Instructions for the task ::
Each record is to be transcribed exactly.

[Extracted records Boundary: Start]

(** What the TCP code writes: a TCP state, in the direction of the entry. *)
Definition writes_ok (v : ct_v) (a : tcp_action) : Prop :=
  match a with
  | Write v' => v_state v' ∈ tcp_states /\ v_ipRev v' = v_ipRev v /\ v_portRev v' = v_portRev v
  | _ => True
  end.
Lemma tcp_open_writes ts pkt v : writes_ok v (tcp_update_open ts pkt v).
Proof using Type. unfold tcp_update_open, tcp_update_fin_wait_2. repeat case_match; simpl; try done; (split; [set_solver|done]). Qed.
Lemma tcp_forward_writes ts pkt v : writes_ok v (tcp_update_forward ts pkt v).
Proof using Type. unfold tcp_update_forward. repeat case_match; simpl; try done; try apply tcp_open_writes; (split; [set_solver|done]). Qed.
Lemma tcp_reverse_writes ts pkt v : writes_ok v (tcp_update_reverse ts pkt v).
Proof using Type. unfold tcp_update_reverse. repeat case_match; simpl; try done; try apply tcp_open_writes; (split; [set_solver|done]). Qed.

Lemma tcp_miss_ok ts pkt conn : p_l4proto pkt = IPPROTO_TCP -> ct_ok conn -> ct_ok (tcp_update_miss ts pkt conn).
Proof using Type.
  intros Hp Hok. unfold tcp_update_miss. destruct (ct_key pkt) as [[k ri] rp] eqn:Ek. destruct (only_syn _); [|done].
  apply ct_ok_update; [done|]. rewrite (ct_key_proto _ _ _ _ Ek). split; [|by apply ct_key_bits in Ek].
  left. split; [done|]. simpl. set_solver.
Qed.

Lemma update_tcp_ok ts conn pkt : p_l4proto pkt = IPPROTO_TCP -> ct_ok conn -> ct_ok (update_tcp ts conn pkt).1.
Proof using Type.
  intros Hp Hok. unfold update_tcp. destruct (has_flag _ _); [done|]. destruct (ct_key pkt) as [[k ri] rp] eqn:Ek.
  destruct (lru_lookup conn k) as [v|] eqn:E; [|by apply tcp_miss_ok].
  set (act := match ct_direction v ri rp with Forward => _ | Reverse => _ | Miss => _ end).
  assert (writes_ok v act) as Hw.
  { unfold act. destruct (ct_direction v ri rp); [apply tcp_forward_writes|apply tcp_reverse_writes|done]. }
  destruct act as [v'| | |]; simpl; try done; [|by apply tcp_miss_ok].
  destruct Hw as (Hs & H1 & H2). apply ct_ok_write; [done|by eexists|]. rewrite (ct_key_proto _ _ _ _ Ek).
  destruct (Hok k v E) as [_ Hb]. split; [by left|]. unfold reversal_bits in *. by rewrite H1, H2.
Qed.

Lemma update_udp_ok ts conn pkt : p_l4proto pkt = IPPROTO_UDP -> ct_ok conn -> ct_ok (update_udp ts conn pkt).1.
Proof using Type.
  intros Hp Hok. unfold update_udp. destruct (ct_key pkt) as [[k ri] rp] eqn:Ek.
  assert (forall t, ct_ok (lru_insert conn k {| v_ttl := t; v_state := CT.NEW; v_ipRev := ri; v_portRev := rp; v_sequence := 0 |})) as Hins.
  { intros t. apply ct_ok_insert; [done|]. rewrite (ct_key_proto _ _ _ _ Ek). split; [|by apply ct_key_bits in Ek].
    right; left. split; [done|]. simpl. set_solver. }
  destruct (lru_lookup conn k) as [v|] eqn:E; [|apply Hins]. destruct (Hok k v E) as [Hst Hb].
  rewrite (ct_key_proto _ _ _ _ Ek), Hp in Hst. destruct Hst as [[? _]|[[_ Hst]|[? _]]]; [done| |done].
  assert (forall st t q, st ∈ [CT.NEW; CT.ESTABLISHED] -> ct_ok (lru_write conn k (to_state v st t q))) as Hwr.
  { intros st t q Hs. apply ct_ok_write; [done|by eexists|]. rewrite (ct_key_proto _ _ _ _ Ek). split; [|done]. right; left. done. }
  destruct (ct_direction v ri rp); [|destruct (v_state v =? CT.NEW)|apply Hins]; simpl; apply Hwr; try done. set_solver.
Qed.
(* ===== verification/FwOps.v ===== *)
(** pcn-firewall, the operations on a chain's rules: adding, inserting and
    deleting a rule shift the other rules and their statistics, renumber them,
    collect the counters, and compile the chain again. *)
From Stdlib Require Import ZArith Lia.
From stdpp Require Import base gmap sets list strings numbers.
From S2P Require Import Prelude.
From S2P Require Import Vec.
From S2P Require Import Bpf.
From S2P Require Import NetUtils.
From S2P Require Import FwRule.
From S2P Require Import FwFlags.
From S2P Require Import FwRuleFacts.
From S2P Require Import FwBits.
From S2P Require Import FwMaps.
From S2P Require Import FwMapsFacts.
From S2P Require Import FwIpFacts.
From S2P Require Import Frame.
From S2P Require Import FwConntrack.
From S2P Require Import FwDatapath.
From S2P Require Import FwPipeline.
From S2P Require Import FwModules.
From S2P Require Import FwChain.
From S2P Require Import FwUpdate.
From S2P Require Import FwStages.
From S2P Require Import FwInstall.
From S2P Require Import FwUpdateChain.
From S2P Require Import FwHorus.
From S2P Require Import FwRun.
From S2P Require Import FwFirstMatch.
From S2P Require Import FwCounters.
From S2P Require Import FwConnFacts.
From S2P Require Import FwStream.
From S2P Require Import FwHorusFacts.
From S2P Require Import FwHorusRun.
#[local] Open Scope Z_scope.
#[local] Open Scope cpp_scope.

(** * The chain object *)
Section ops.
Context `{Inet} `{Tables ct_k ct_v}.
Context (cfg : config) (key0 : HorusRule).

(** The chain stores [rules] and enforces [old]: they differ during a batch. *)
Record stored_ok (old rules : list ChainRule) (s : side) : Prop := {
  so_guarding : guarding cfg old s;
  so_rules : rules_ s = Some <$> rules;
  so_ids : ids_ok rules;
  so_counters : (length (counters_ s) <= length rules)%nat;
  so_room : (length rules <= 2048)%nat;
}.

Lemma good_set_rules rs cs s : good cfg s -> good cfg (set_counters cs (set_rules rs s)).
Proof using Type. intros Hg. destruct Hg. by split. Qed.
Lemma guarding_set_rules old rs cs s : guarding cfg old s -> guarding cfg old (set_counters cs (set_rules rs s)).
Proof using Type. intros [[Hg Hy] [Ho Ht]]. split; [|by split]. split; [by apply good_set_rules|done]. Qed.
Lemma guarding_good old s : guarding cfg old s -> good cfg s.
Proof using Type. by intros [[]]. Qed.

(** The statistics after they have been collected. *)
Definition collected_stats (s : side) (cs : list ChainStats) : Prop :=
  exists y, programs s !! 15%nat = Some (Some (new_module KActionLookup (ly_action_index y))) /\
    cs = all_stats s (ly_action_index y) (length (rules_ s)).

[Extracted records Boundary: End]

Solution to this task ::
(** What the TCP code writes: a TCP state, in the direction of the entry. *)
Definition writes_ok (v : ct_v) (a : tcp_action) : Prop :=
  match a with
  | Write v' => v_state v' ∈ tcp_states /\ v_ipRev v' = v_ipRev v /\ v_portRev v' = v_portRev v
  | _ => True
  end.
Lemma tcp_open_writes ts pkt v : writes_ok v (tcp_update_open ts pkt v).
Proof using Type. unfold tcp_update_open, tcp_update_fin_wait_2. repeat case_match; simpl; try done; (split; [set_solver|done]). Qed.
Lemma tcp_forward_writes ts pkt v : writes_ok v (tcp_update_forward ts pkt v).
Proof using Type. unfold tcp_update_forward. repeat case_match; simpl; try done; try apply tcp_open_writes; (split; [set_solver|done]). Qed.
Lemma tcp_reverse_writes ts pkt v : writes_ok v (tcp_update_reverse ts pkt v).
Proof using Type. unfold tcp_update_reverse. repeat case_match; simpl; try done; try apply tcp_open_writes; (split; [set_solver|done]). Qed.

Lemma tcp_miss_ok ts pkt conn : p_l4proto pkt = IPPROTO_TCP -> ct_ok conn -> ct_ok (tcp_update_miss ts pkt conn).
Proof using Type.
  intros Hp Hok. unfold tcp_update_miss. destruct (ct_key pkt) as [[k ri] rp] eqn:Ek. destruct (only_syn _); [|done].
  apply ct_ok_update; [done|]. rewrite (ct_key_proto _ _ _ _ Ek). split; [|by apply ct_key_bits in Ek].
  left. split; [done|]. simpl. set_solver.
Qed.

Lemma update_tcp_ok ts conn pkt : p_l4proto pkt = IPPROTO_TCP -> ct_ok conn -> ct_ok (update_tcp ts conn pkt).1.
Proof using Type.
  intros Hp Hok. unfold update_tcp. destruct (has_flag _ _); [done|]. destruct (ct_key pkt) as [[k ri] rp] eqn:Ek.
  destruct (lru_lookup conn k) as [v|] eqn:E; [|by apply tcp_miss_ok].
  set (act := match ct_direction v ri rp with Forward => _ | Reverse => _ | Miss => _ end).
  assert (writes_ok v act) as Hw.
  { unfold act. destruct (ct_direction v ri rp); [apply tcp_forward_writes|apply tcp_reverse_writes|done]. }
  destruct act as [v'| | |]; simpl; try done; [|by apply tcp_miss_ok].
  destruct Hw as (Hs & H1 & H2). apply ct_ok_write; [done|by eexists|]. rewrite (ct_key_proto _ _ _ _ Ek).
  destruct (Hok k v E) as [_ Hb]. split; [by left|]. unfold reversal_bits in *. by rewrite H1, H2.
Qed.

Lemma update_udp_ok ts conn pkt : p_l4proto pkt = IPPROTO_UDP -> ct_ok conn -> ct_ok (update_udp ts conn pkt).1.
Proof using Type.
  intros Hp Hok. unfold update_udp. destruct (ct_key pkt) as [[k ri] rp] eqn:Ek.
  assert (forall t, ct_ok (lru_insert conn k {| v_ttl := t; v_state := CT.NEW; v_ipRev := ri; v_portRev := rp; v_sequence := 0 |})) as Hins.
  { intros t. apply ct_ok_insert; [done|]. rewrite (ct_key_proto _ _ _ _ Ek). split; [|by apply ct_key_bits in Ek].
    right; left. split; [done|]. simpl. set_solver. }
  destruct (lru_lookup conn k) as [v|] eqn:E; [|apply Hins]. destruct (Hok k v E) as [Hst Hb].
  rewrite (ct_key_proto _ _ _ _ Ek), Hp in Hst. destruct Hst as [[? _]|[[_ Hst]|[? _]]]; [done| |done].
  assert (forall st t q, st ∈ [CT.NEW; CT.ESTABLISHED] -> ct_ok (lru_write conn k (to_state v st t q))) as Hwr.
  { intros st t q Hs. apply ct_ok_write; [done|by eexists|]. rewrite (ct_key_proto _ _ _ _ Ek). split; [|done]. right; left. done. }
  destruct (ct_direction v ri rp); [|destruct (v_state v =? CT.NEW)|apply Hins]; simpl; apply Hwr; try done. set_solver.
Qed.
(* ===== verification/FwOps.v ===== *)
(** pcn-firewall, the operations on a chain's rules: adding, inserting and
    deleting a rule shift the other rules and their statistics, renumber them,
    collect the counters, and compile the chain again. *)
From Stdlib Require Import ZArith Lia.
From stdpp Require Import base gmap sets list strings numbers.
From S2P Require Import Prelude.
From S2P Require Import Vec.
From S2P Require Import Bpf.
From S2P Require Import NetUtils.
From S2P Require Import FwRule.
From S2P Require Import FwFlags.
From S2P Require Import FwRuleFacts.
From S2P Require Import FwBits.
From S2P Require Import FwMaps.
From S2P Require Import FwMapsFacts.
From S2P Require Import FwIpFacts.
From S2P Require Import Frame.
From S2P Require Import FwConntrack.
From S2P Require Import FwDatapath.
From S2P Require Import FwPipeline.
From S2P Require Import FwModules.
From S2P Require Import FwChain.
From S2P Require Import FwUpdate.
From S2P Require Import FwStages.
From S2P Require Import FwInstall.
From S2P Require Import FwUpdateChain.
From S2P Require Import FwHorus.
From S2P Require Import FwRun.
From S2P Require Import FwFirstMatch.
From S2P Require Import FwCounters.
From S2P Require Import FwConnFacts.
From S2P Require Import FwStream.
From S2P Require Import FwHorusFacts.
From S2P Require Import FwHorusRun.
#[local] Open Scope Z_scope.
#[local] Open Scope cpp_scope.

(** * The chain object *)
Section ops.
Context `{Inet} `{Tables ct_k ct_v}.
Context (cfg : config) (key0 : HorusRule).

(** The chain stores [rules] and enforces [old]: they differ during a batch. *)
Record stored_ok (old rules : list ChainRule) (s : side) : Prop := {
  so_guarding : guarding cfg old s;
  so_rules : rules_ s = Some <$> rules;
  so_ids : ids_ok rules;
  so_counters : (length (counters_ s) <= length rules)%nat;
  so_room : (length rules <= 2048)%nat;
}.

Lemma good_set_rules rs cs s : good cfg s -> good cfg (set_counters cs (set_rules rs s)).
Proof using Type. intros Hg. destruct Hg. by split. Qed.
Lemma guarding_set_rules old rs cs s : guarding cfg old s -> guarding cfg old (set_counters cs (set_rules rs s)).
Proof using Type. intros [[Hg Hy] [Ho Ht]]. split; [|by split]. split; [by apply good_set_rules|done]. Qed.
Lemma guarding_good old s : guarding cfg old s -> good cfg s.
Proof using Type. by intros [[]]. Qed.

(** The statistics after they have been collected. *)
Definition collected_stats (s : side) (cs : list ChainStats) : Prop :=
  exists y, programs s !! 15%nat = Some (Some (new_module KActionLookup (ly_action_index y))) /\
    cs = all_stats s (ly_action_index y) (length (rules_ s)).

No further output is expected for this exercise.